GOAL OF THE EXERCISE → Copy out each line of the material in which the word "NilZero" appears.

LISTED RECORDS →
Lemma missing_housing_witness :
  exists info,
    Profile.build_client_snapshot undated_row = Returns info /\
    In "Logement: nan" (fst (Profile.build_influence_factors no_text info)).
Proof.
  eexists. split; [vm_compute; reflexivity|].
  apply (missing_housing_is_listed no_text). reflexivity.
Defined.

End MoreSamples.
(** remove 0x prefix if present *)
Definition formatMessage (messageContent : string) : string :=
  if startsWith messageContent "0x" then slice_from 2 messageContent
  else messageContent.

Record PublicKeyCredentialDescriptorJSON : Type := {
  descriptor_id : string;
  descriptor_type : string
}.

Definition descriptorToJs (d : PublicKeyCredentialDescriptorJSON) : JsValue :=
  JObj [("id", JStr (descriptor_id d)); ("type", JStr (descriptor_type d))].

Definition assertionOptions
  (challenge : string)
  (allowCredentials : option (list PublicKeyCredentialDescriptorJSON))
  : JsValue :=
  JObj [("challenge", JStr challenge);
        ("allowCredentials",
         match allowCredentials with
         | Some ds => JArr (map descriptorToJs ds)
         | None => JUndefined
         end);
        ("userVerification", JStr "required")].

(** The values handed to [encodeAbiParameters] for a signature. *)
Definition signatureTuple
  (authenticatorData : Hex) (clientDataJSON : string)
  (responseTypeLocation r s : Z) (usePrecompiled : bool) : list Abi.Value :=
  [Abi.Bytes authenticatorData; Abi.Str clientDataJSON;
   Abi.Uint256 responseTypeLocation; Abi.Uint256 r; Abi.Uint256 s;
   Abi.Bool usePrecompiled].

(** What follows the authenticator's answer in
    [signMessageUsingWebAuthn]. *)
Definition encodeAssertion (chainId : Z) (cred : AuthenticationResponseJSON)
  : Result Hex :=
  (* get authenticator data *)
  bindR (b64ToBytes (authenticatorData (auth_response cred))) (fun adBytes =>
  let authenticatorDataHex := uint8ArrayToHexString adBytes in
  (* get client data JSON *)
  bindR (atob (clientDataJSON (auth_response cred))) (fun clientDataJSON =>
  (* get challenge and response type location *)
  bindR (findQuoteIndices clientDataJSON) (fun beforeType =>
  (* get signature r,s *)
  bindR (b64ToBytes (signature (auth_response cred))) (fun sigBytes =>
  let signatureHex := uint8ArrayToHexString sigBytes in
  bindR (parseAndNormalizeSig signatureHex) (fun rs =>
  (* encode signature; BigInt(r) and BigInt(s) leave a bigint as it is *)
  Abi.encodeAbiParameters
    (signatureTuple authenticatorDataHex clientDataJSON beforeType
       (fst rs) (snd rs) (isRIP7212SupportedNetwork chainId))))))).

Definition signMessageUsingWebAuthn
  (message : SignableMessage)
  (passkeyServerUrl : string)   (* Deprecated *)
  (chainId : Z)
  (allowCredentials : option (list PublicKeyCredentialDescriptorJSON))
  (signWithAuthenticator : option Authenticator)
  : Prog Hex :=
  messageContent <- lift (messageContent message) ;;
  let formattedMessage := formatMessage messageContent in
  bytes <- lift (hexStringToUint8Array formattedMessage) ;;
  challenge <- lift (base64FromArrayBuffer bytes true) ;;
  (* prepare assertion options *)
  let options := assertionOptions challenge allowCredentials in
  (* start authentication (signing) *)
  cred <-
    match signWithAuthenticator with
    | Some f => callAuthenticator f options
    | None => callAuthenticator BrowserStartAuthentication options
    end ;;
  lift (encodeAssertion chainId cred).

Record KernelValidator : Type := {
  (* ...account *)
  signMessage : SignableMessage -> Prog Hex;
  signTransaction : JsValue -> JsValue -> Prog Hex;
  signTypedData : JsValue -> Prog Hex;
  validatorType : string;
  address : Address;
  source : string;
  getIdentifier : unit -> Address;
  getEnableData : unit -> Prog Hex;
  getNonceKey : option Address -> option Z -> Prog Z;
  signUserOperation : JsValue -> Prog Hex;
  getDummySignature : unit -> Prog Hex;
  isEnabled : Address -> Hex -> Prog bool;
  getSerializedData : unit -> string
}.

(** Fields of [src] laid over [target], as an object spread does. *)
Fixpoint set_field (k : string) (v : JsValue) (fs : list (string * JsValue))
  : list (string * JsValue) :=
  match fs with
  | [] => [(k, v)]
  | (k', v') :: rest =>
      if String.eqb k k' then (k, v) :: rest else (k', v') :: set_field k v rest
  end.

Definition spread (target : list (string * JsValue)) (src : JsValue)
  : list (string * JsValue) :=
  match src with
  | JObj fs => fold_left (fun acc kv => set_field (fst kv) (snd kv) acc) fs target
  | _ => target
  end.

(** The [signTypedData] both constructors give to [toAccount]; viem's
    [signMessage] action hands the message to the local account. *)
Definition signTypedDataWith (accountSignMessage : SignableMessage -> Prog Hex)
  (typedData : JsValue) : Prog Hex :=
  domain <- lift (get_prop typedData "domain") ;;
  message <- lift (get_prop typedData "message") ;;
  primaryType <- lift (get_prop typedData "primaryType") ;;
  typedTypes <- lift (get_prop typedData "types") ;;
  let types :=
    JObj (spread [("EIP712Domain",
                   getTypesForEIP712Domain (JObj [("domain", domain)]))]
                 typedTypes) in
  lift (validateTypedData
          (JObj [("domain", domain); ("message", message);
                 ("primaryType", primaryType); ("types", types)])) ;;
  hash <- lift (hashTypedData typedData) ;;
  accountSignMessage (MsgString hash).

Definition signUserOperationWith
  (accountSignMessage : SignableMessage -> Prog Hex)
  (entryPointAddress : Address) (chainId : Z) (userOperation : JsValue)
  : Prog Hex :=
  hash <- lift (getUserOperationHash
                  (JObj (spread (spread [] userOperation)
                                (JObj [("signature", JStr "0x")])))
                  entryPointAddress chainId) ;;
  accountSignMessage (MsgObject (Some (RawValue (JStr hash)))).

Definition enableData (x y : Z) (authenticatorIdHash : Hex) : Result Hex :=
  Abi.encodeAbiParameters
    [Abi.Tuple [Abi.Uint256 x; Abi.Uint256 y]; Abi.Bytes32 authenticatorIdHash].

Definition dummyAuthenticatorData : Hex :=
  "0x49960de5880e8c687434170f6476605b8fe4aeb9a28632c7995cf3ba831d97631d00000000".
Definition dummyClientDataJSON : string :=
  json_text "{'type':'webauthn.get','challenge':'tbxXNFS9X_4Byr1cMwqKrIGB-_30a0QhZ6y7ucM0BOE','origin':'http://localhost:3000','crossOrigin':false}".
Definition dummyR : Z :=
  44941127272049826721201904734628716258498742255959991581049806490182030242267.
Definition dummyS : Z :=
  9910254599581058084911561569808925251374718953855182016200087235935345969636.

Record ValidatorParams : Type := {
  webAuthnKey : WebAuthnKey;
  passkeyServerUrl : string;
  entryPoint : Address;
  validatorAddress : option Address;
  credentials : option string;
  signWithAuthenticator : option Authenticator
}.

(** The object literal [getSerializedData] of [toPasskeyValidator] hands
    to [serializePasskeyValidatorData]. *)
Definition serializedDataOf (p : ValidatorParams) : Serialized.Data :=
  {| Serialized.passkeyServerUrl := passkeyServerUrl p;
     Serialized.credentials :=
       match credentials p with Some c => c | None => "include" end;
     Serialized.entryPoint := entryPoint p;
     Serialized.validatorAddress :=
       match validatorAddress p with
       | Some a => a
       | None => getValidatorAddress (entryPoint p)
       end;
     Serialized.pubKeyX := pubX (webAuthnKey p);
     Serialized.pubKeyY := pubY (webAuthnKey p);
     Serialized.credId := credId (webAuthnKey p);
     Serialized.authenticatorIdHash := authenticatorIdHash (webAuthnKey p) |}.
(** * hexag00n: the Hexagon behavior parser (hexagondisasm/reil/behavior_parser.py)

    A shallow embedding of the PLY lexer and LALR(1) parser that
    [HexagonBehaviorParser] declares, of the [HexagonTranslationBuilder]
    its grammar actions build, and of the REIL instructions they emit.

    Conventions of the embedding:
    - the module is written for Python 2.7 and for Python 3 alike (it imports
      [__future__] and [builtins]). Two library behaviours it relies on are
      not the same on the two: the class [\w] of [re], and the formatting of
      an object with the specification [s]. An interpreter [py] is given by
      these two behaviours, and every definition that depends on one of
      them takes it as its first argument (see [word] and [format_field]);
    - a character is a code point below 256, and a string a sequence of
      them;
    - the lexer rules are regular expressions run by a backtracking matcher
      with Python's [re] semantics (first alternative, greedy repetition);
    - PLY tries the rules given as functions first, in the order of their
      definition, then the rules given as strings, longest pattern first;
    - the parser is PLY's table-driven LALR(1) engine; it asks the lexer
      for one token at a time;
    - the process-wide [_ir_name_generator] is a counter threaded through
      every action ([M]); Python exceptions are values of [exn];
    - a builder is mutated in place in the source and returned anew here:
      every REG reduction creates its own builder, so no two entries of the
      parser's stack share one;
    - [print_debug] only writes to the log and is left out, but the message
      it is handed is built first, with [str.format]: where building it can
      raise, the call of [format] is part of the action. *)

From Stdlib Require Import String Ascii List Arith NArith Bool Lia DecimalString.
From Stdlib Require Import DecimalNat FinFun.
Import ListNotations.
Open Scope string_scope.

(** ** Python-side data *)

Inductive exn :=
| UnknownBehaviorException (msg : string)
| UnexpectedException
| AttributeError
| TypeError
| ValueError
| IndexError
| KeyError.
(** * Stellar migration sampling: a shallow embedding

    This development embeds the two source files that carry the migration
    sampling logic of the repository,

    - [migration/src/simulations/migration.py]
      (classes [diskmigration] and [gaussian_migration]), and
    - [src/scripts/replace_zfinal.py]
      (the post-process replacement of [zfinal]),

    and states the properties of the specification over that embedding.

    Modelling conventions.

    - Python floats are modelled as real numbers ([R]): rounding and
      infinities are not represented, and NaN only as the missing value of a
      pandas column.  The places where Python raises on a float operation
      ([x / 0.0], [math.log] outside its domain) are modelled explicitly
      through [outcome].  Where the question is whether two floats are equal
      bit for bit, the function is modelled a second time on binary64
      numbers.
    - Python integers are [Z].
    - A Python call either returns a value or raises: [outcome].
    - Mutable objects are threaded explicitly: every method takes the object
      (and the part of the world it touches) and returns the new one, also when
      it raises. *)

From Stdlib Require Import Reals Lra ZArith Lia List String Ascii Bool.
From Stdlib Require Import DecimalString.
From Stdlib Require Floats.
Import ListNotations.

Local Open Scope R_scope.

(** ** Python prelude *)

(** The exception classes raised on the modelled paths. *)
Inductive exn : Set :=
| TypeError
| ValueError
| ZeroDivisionError
| AssertionError
| IndexError
| AttributeError.

(** Result of a Python call. *)
Inductive outcome (A : Type) : Type :=
| Ret (a : A)
| Raise (e : exn).

Arguments Ret {A} a.
Arguments Raise {A} e.

Definition bind {A B : Type} (m : outcome A) (k : A -> outcome B) : outcome B :=
  match m with
  | Ret a => k a
  | Raise e => Raise e
  end.

Declare Scope py_scope.
Delimit Scope py_scope with py.
Notation "x <- m ;; k" := (bind m (fun x => k))
  (at level 61, m at next level, right associativity) : py_scope.

(** The Python values that reach the type checks of the source. *)
Inductive pyval : Type :=
| PyNone
| PyBool (b : bool)
| PyInt (z : Z)
| PyFloat (x : R)
| PyStr (s : string).

(** [x == y] on floats. *)
Definition float_eqb (x y : R) : bool :=
  if Req_dec_T x y then true else false.

(** [x > 0] and friends on floats. *)
Definition float_ltb (x y : R) : bool :=
  if Rlt_dec x y then true else false.

(** [x / y] on Python floats: a zero divisor raises. *)
Definition float_div (x y : R) : outcome R :=
  if float_eqb y 0 then Raise ZeroDivisionError else Ret (x / y).

(** [math.log(x)]: a non-positive argument raises [ValueError]
    (math domain error). *)
Definition math_log (x : R) : outcome R :=
  if float_ltb 0 x then Ret (ln x) else Raise ValueError.

(** The real power [x ^ y] for a base [x >= 0] and an exponent [y > 0]:
    [0 ^ y = 0], and [x ^ y = exp (y * ln x)] for [x > 0]. *)
Definition real_pow (x y : R) : R :=
  if float_eqb x 0 then 0 else Rpower x y.

(** [x ** y] on floats, for the positive exponents the source uses.  A
    negative base with a fractional exponent makes Python return a complex
    number; that is not a float, and is [None] here. *)
Definition float_pow (x y : R) : option R :=
  if float_ltb x 0 then None else Some (real_pow x y).

(** [lst[i]] on a Python list: negative indices count from the end, an index
    out of range raises [IndexError]. *)
Definition py_index {A : Type} (l : list A) (i : Z) : outcome A :=
  let n := Z.of_nat (List.length l) in
  let j := (if i <? 0 then i + n else i)%Z in
  if ((0 <=? j) && (j <? n))%bool%Z
  then match nth_error l (Z.to_nat j) with
       | Some a => Ret a
       | None => Raise IndexError
       end
  else Raise IndexError.

(** ["%d" % z] *)
Definition format_d (z : Z) : string :=
  NilZero.string_of_int (Z.to_int z).

(** ** [src/scripts/replace_zfinal.py] *)

Module replace_zfinal.

(** The [random] module: a generator state and [random.random()], which
    returns the next uniform draw and the advanced state. *)
Class random_module : Type := {
  rng : Type;
  random_random : rng -> R * rng
}.

(** What the script imports and does not define: [ZONE_WIDTH] of [_globals],
    and the path arithmetic: [output_name_of] is the one of [main], from the
    path of an analog file to the name of its VICE output, and
    [analogdata_path] the one of [multioutput_to_pandas], from the name of an
    output to the path of the analog file it reads
    (['%s_analogdata.out' % full_path]). *)
Class globals : Type := {
  ZONE_WIDTH : R;
  output_name_of : string -> string;
  analogdata_path : string -> string
}.

(** A float cell of a pandas column: a number, or NaN ([None]). *)
Definition cell : Type := option R.

(** One row of the [stars] table of a VICE output, with the columns the script
    reads. *)
Record vice_star : Type := {
  vs_zone_origin : Z;
  vs_zone_final : Z;
  vs_age : R
}.

(** One row of the frame [multioutput_to_pandas] returns, with the columns
    [main] reads. *)
Record star_row : Type := {
  age : cell;
  galr_origin : cell;
  galr_final : cell
}.

(** One row of an [*_analogdata.out] file. *)
Record analog_row : Type := {
  zone_origin : Z;
  time_origin : R;
  analog_id : Z;
  zfinal : cell
}.

(** An [*_analogdata.out] file as [pd.read_csv(filepath, sep='\t')] returns
    it: the four named columns, behind [index_columns] unnamed leading
    columns that hold the row numbers.  A file written by the simulation has
    none; every [to_csv] adds one.  The text of the numbers is not
    represented. *)
Record frame : Type := {
  index_columns : nat;
  rows : list analog_row
}.

(** The files the script touches: the analog files found by [p.glob], the
    contents of the analog files, and the VICE outputs by name. *)
Record world : Type := {
  analog_paths : list string;
  analog_file : string -> frame;
  vice_output : string -> list vice_star
}.
(** * Heuristic resume parser (pdfParser.js): model and properties

    The parser works on JavaScript strings, i.e. sequences of UTF-16 code
    units, and drives almost every decision through a regular expression.
    The development has four parts:

    - [JS]: strings as lists of code units and the String / RegExp methods
      the parser calls ([split], [trim], [match], [replace], [test], ...),
      with a backtracking matcher that follows the priority order of the
      ECMAScript matcher;
    - [Parser]: the functions of the source file, one definition each;
    - [Spec]: what the specification says, in definitions that do not go
      through regular expressions, and the inputs of the examples;
    - [Properties]: the lemmas and the properties of the parser. *)

From Stdlib Require Import String Ascii.
From Stdlib Require Import List NArith Bool Arith Lia.
Import ListNotations.


(* ================================================================== *)
(** ** JavaScript strings *)
(* ================================================================== *)

Module JS.

(** A code unit and a string. *)
Abbreviation char := N (only parsing).
Definition str := list char.

(** An ASCII literal of the source, as code units. *)
Definition lit (s : string) : str :=
  map N_of_ascii (list_ascii_of_string s).

Definition LF : char := 10%N.        (* '\n' *)
Definition SP : char := 32%N.        (* ' '  *)
Definition COLON : char := 58%N.     (* ':'  *)
Definition BULLET : char := 8226%N.  (* U+2022 *)
Definition EN_DASH : char := 8211%N. (* U+2013 *)
Definition EM_DASH : char := 8212%N. (* U+2014 *)

Definition in_range (lo hi c : char) : bool := ((lo <=? c) && (c <=? hi))%N.

(** WhiteSpace and LineTerminator code points: what [\s] matches and what
    [trim] strips. *)
Definition is_line_terminator (c : char) : bool :=
  ((c =? 10) || (c =? 13) || (c =? 8232) || (c =? 8233))%N.

Definition is_space (c : char) : bool :=
  (in_range 9 13 c || (c =? 32) || (c =? 160) || (c =? 5760)
   || in_range 8192 8202 c || (c =? 8232) || (c =? 8233) || (c =? 8239)
   || (c =? 8287) || (c =? 12288) || (c =? 65279))%N.

Definition is_digit (c : char) : bool := in_range 48 57 c.
Definition is_upper (c : char) : bool := in_range 65 90 c.
Definition is_lower (c : char) : bool := in_range 97 122 c.

(** [\w], also the class behind [\b]. *)
Definition is_word (c : char) : bool :=
  (is_upper c || is_lower c || is_digit c || (c =? 95))%N.

Definition to_upper (c : char) : char := if is_lower c then (c - 32)%N else c.
Definition to_lower (c : char) : char := if is_upper c then (c + 32)%N else c.

Definition str_eqb (a b : str) : bool :=
  if list_eq_dec N.eq_dec a b then true else false.

(** [s.length] *)
Definition len (s : str) : nat := List.length s.

(** [Boolean(s)] for a string: the empty string is falsy. *)
Definition truthy (s : str) : bool :=
  match s with [] => false | _ => true end.

(** [s.trim()] *)
Fixpoint trim_start (s : str) : str :=
  match s with
  | c :: s' => if is_space c then trim_start s' else s
  | [] => []
  end.

Definition trim_end (s : str) : str := rev (trim_start (rev s)).
Definition trim (s : str) : str := trim_end (trim_start s).

(** [s.split(c)] for a separator of one code unit. *)
Fixpoint split_chr (c : char) (s : str) : list str :=
  match s with
  | [] => [[]]
  | x :: s' =>
      if (x =? c)%N then [] :: split_chr c s'
      else match split_chr c s' with
           | h :: t => (x :: h) :: t
           | [] => [[x]]
           end
  end.

(** [a.join(sep)] *)
Fixpoint join (sep : str) (l : list str) : str :=
  match l with
  | [] => []
  | [x] => x
  | x :: l' => x ++ sep ++ join sep l'
  end.

(** [a.filter(Boolean)] on an array of strings. *)
Definition filter_Boolean (l : list str) : list str := filter truthy l.

(** [a.slice(i, j)] for non-negative indices; [j] may exceed the length. *)
Definition slice {A} (i j : nat) (l : list A) : list A := skipn i (firstn j l).

(** [s.includes(t)] *)
Fixpoint starts_with (t s : str) : bool :=
  match t, s with
  | [], _ => true
  | a :: t', b :: s' => (a =? b)%N && starts_with t' s'
  | _ :: _, [] => false
  end.

Fixpoint includes (s t : str) : bool :=
  starts_with t s ||
  match s with
  | [] => false
  | _ :: s' => includes s' t
  end.

(** [a.findIndex(p)], with [None] for -1. *)
Fixpoint findIndex {A} (p : A -> bool) (l : list A) : option nat :=
  match l with
  | [] => None
  | x :: l' => if p x then Some 0 else option_map S (findIndex p l')
  end.

(** [Array.from(new Set(a))]: a Set keeps the first insertion of each
    value, in insertion order. *)
Fixpoint set_add (x : str) (seen : list str) : list str :=
  match seen with
  | [] => [x]
  | y :: seen' => if str_eqb x y then seen else y :: set_add x seen'
  end.

Definition array_from_set (l : list str) : list str :=
  fold_left (fun seen x => set_add x seen) l [].
(** [re.search(r'(\d+)', s)]: the first maximal run of digits. *)
Definition extract_digits (s : string) : option string :=
  match skip (fun ch => negb (is_digit ch)) (chars s) with
  | [] => None
  | found => Some (join (while is_digit found))
  end.

Definition all_digits (s : string) : bool := forallb is_digit (chars s).

(** The number that a run of digits writes, after [acc]. *)
Definition digits_value (acc : Z) (s : string) : Z :=
  fold_left (fun a ch => (10 * a + default 0 (digit_of ch))%Z) (chars s) acc.

(** The digits of a numeral in which single underscores may separate
    digits ([None] when the text is not of that form). *)
Fixpoint numeral_digits (after_digit : bool) (l : list string) : option (list string) :=
  match l with
  | [] => if after_digit then Some [] else None
  | ch :: rest =>
      if is_digit ch then
        match numeral_digits true rest with
        | Some ds => Some (ch :: ds)
        | None => None
        end
      else if (code_point ch =? 95)%N && after_digit then numeral_digits false rest
      else None
  end.

(** The white space that [int] accepts around a numeral: that of
    [str.isspace] without the four separators 28-31. *)
Definition is_int_space (ch : string) : bool :=
  is_space ch && negb ((28 <=? code_point ch) && (code_point ch <=? 31))%N.

(** [int(s)]: white space around, an optional sign, decimal digits. *)
Definition int_of_str (s : string) : option Z :=
  let unsigned l :=
    match numeral_digits false l with
    | Some ds => Some (digits_value 0 (join ds))
    | None => None
    end in
  match trim is_int_space (chars s) with
  | [] => None
  | ch :: rest =>
      if (code_point ch =? 45)%N then
        match unsigned rest with
        | Some z => Some (- z)%Z
        | None => None
        end
      else if (code_point ch =? 43)%N then unsigned rest
      else unsigned (ch :: rest)
  end.

(** [str(z)] for a Python int. *)
Definition str_of_int (z : Z) : string :=
  DecimalString.NilZero.string_of_int (Z.to_int z).

(** ** Built-in operations on parsed JSON *)

(** [needle in hay] for two [str]: substring test. *)
Fixpoint str_contains (needle hay : string) : bool :=
  String.prefix needle hay ||
  match hay with
  | EmptyString => false
  | String _ rest => str_contains needle rest
  end.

REPLY →
  NilZero.string_of_int (Z.to_int z).
  DecimalString.NilZero.string_of_int (Z.to_int z).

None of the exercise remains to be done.